* _WHAT YOU ARE ASKED TO DO_: Pick out the lines below with "eapply" and list them.

Collected data entries:
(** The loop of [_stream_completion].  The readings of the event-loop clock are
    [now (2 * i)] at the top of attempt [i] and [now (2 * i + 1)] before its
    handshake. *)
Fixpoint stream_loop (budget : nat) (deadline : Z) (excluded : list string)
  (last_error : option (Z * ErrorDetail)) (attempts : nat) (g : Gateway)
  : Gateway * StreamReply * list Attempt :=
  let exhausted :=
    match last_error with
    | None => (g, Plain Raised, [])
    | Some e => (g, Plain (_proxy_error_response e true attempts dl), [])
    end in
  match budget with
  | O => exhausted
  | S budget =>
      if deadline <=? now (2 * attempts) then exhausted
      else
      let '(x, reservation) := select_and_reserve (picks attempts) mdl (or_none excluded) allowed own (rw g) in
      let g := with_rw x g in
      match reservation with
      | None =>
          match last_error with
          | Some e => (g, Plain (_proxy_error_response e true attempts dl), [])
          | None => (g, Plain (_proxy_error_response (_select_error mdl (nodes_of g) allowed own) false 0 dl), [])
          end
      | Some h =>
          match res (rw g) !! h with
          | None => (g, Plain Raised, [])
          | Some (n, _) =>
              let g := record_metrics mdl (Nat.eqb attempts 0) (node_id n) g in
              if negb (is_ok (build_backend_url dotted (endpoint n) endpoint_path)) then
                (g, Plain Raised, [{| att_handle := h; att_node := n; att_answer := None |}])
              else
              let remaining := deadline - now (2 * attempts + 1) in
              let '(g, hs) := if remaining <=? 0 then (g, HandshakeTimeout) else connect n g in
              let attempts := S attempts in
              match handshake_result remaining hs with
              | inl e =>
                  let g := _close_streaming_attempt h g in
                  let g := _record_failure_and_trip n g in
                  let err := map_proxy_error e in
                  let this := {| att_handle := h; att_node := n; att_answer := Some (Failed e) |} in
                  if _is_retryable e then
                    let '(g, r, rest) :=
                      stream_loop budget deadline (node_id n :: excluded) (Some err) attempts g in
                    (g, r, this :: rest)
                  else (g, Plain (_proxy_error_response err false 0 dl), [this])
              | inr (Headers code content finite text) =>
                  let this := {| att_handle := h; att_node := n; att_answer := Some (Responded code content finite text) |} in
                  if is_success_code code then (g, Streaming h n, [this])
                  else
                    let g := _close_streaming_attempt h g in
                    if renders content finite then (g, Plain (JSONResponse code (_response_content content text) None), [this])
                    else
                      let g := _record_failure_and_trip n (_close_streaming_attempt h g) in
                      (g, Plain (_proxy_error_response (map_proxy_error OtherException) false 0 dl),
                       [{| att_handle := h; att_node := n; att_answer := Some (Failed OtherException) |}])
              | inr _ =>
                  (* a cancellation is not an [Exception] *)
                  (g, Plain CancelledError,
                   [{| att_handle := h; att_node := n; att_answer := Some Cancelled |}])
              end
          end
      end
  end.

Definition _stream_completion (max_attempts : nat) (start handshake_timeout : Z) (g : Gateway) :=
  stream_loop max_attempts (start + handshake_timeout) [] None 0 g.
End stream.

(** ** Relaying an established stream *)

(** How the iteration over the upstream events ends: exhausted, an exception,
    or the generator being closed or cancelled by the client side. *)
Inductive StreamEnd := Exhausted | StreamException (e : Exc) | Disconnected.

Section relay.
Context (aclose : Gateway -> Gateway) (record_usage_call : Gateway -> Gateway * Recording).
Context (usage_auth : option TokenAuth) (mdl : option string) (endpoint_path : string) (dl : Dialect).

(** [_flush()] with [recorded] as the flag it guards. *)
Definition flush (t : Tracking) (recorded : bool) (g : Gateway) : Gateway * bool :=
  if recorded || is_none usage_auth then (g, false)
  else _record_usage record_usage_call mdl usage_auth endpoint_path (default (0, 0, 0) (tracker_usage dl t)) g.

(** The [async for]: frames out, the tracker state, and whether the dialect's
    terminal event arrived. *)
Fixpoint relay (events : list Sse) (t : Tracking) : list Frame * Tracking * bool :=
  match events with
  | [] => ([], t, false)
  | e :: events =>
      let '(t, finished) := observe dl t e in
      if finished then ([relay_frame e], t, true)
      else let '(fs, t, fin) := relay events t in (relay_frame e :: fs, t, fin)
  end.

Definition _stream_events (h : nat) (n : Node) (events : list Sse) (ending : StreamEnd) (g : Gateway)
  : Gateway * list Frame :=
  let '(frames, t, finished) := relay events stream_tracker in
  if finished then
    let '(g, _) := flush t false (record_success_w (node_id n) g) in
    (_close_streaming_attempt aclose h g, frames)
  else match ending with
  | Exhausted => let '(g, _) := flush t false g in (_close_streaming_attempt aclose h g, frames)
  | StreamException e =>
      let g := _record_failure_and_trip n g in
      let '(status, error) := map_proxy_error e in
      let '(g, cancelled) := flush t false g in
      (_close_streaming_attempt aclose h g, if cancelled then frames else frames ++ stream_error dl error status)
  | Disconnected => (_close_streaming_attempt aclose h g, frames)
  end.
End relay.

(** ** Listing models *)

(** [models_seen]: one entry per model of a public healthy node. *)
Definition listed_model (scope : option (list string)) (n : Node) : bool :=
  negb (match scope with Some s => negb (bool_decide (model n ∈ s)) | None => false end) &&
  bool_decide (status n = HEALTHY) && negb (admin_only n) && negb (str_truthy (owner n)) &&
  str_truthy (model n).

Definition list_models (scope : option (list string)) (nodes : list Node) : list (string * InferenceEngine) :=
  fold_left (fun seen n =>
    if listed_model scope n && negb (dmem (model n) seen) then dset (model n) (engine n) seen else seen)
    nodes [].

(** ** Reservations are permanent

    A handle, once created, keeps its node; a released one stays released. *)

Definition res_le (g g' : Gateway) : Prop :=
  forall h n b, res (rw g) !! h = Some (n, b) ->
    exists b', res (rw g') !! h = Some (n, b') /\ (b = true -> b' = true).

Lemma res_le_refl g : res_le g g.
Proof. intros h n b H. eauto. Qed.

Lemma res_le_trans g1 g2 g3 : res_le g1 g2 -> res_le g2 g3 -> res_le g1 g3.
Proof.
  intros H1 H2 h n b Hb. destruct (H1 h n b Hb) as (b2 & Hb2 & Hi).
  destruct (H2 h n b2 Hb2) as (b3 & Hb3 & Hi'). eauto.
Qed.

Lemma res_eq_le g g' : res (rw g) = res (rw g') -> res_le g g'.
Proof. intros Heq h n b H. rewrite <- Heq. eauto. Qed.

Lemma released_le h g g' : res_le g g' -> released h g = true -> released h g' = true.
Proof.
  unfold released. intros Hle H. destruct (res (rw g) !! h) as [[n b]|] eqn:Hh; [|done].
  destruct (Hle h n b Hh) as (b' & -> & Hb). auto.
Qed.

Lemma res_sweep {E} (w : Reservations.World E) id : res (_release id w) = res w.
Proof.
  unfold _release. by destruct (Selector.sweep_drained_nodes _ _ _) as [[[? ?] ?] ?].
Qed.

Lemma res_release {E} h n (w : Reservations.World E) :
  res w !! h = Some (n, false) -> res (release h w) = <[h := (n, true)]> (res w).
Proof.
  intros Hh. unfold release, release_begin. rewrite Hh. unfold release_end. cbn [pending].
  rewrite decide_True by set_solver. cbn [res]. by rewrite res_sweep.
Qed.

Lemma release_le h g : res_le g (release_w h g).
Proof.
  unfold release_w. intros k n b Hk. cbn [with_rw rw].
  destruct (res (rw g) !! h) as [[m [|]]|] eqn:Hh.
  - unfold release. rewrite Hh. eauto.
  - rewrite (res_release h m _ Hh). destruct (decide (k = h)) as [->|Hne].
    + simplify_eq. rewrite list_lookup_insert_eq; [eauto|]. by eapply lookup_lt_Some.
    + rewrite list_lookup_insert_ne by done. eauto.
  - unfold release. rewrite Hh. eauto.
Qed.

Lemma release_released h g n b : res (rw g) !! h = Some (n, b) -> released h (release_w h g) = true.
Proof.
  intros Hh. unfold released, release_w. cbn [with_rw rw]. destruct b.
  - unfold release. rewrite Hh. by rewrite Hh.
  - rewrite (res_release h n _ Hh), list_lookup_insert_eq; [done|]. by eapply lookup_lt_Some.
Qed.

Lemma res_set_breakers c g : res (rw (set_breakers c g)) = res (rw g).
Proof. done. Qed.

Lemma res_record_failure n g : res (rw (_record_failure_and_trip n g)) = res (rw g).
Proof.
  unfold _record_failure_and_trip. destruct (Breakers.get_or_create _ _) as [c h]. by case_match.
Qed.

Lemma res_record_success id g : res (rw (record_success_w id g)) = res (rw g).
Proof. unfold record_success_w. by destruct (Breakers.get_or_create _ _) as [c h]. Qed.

* _YOUR SOLUTION_:
    + simplify_eq. rewrite list_lookup_insert_eq; [eauto|]. by eapply lookup_lt_Some.
  - rewrite (res_release h n _ Hh), list_lookup_insert_eq; [done|]. by eapply lookup_lt_Some.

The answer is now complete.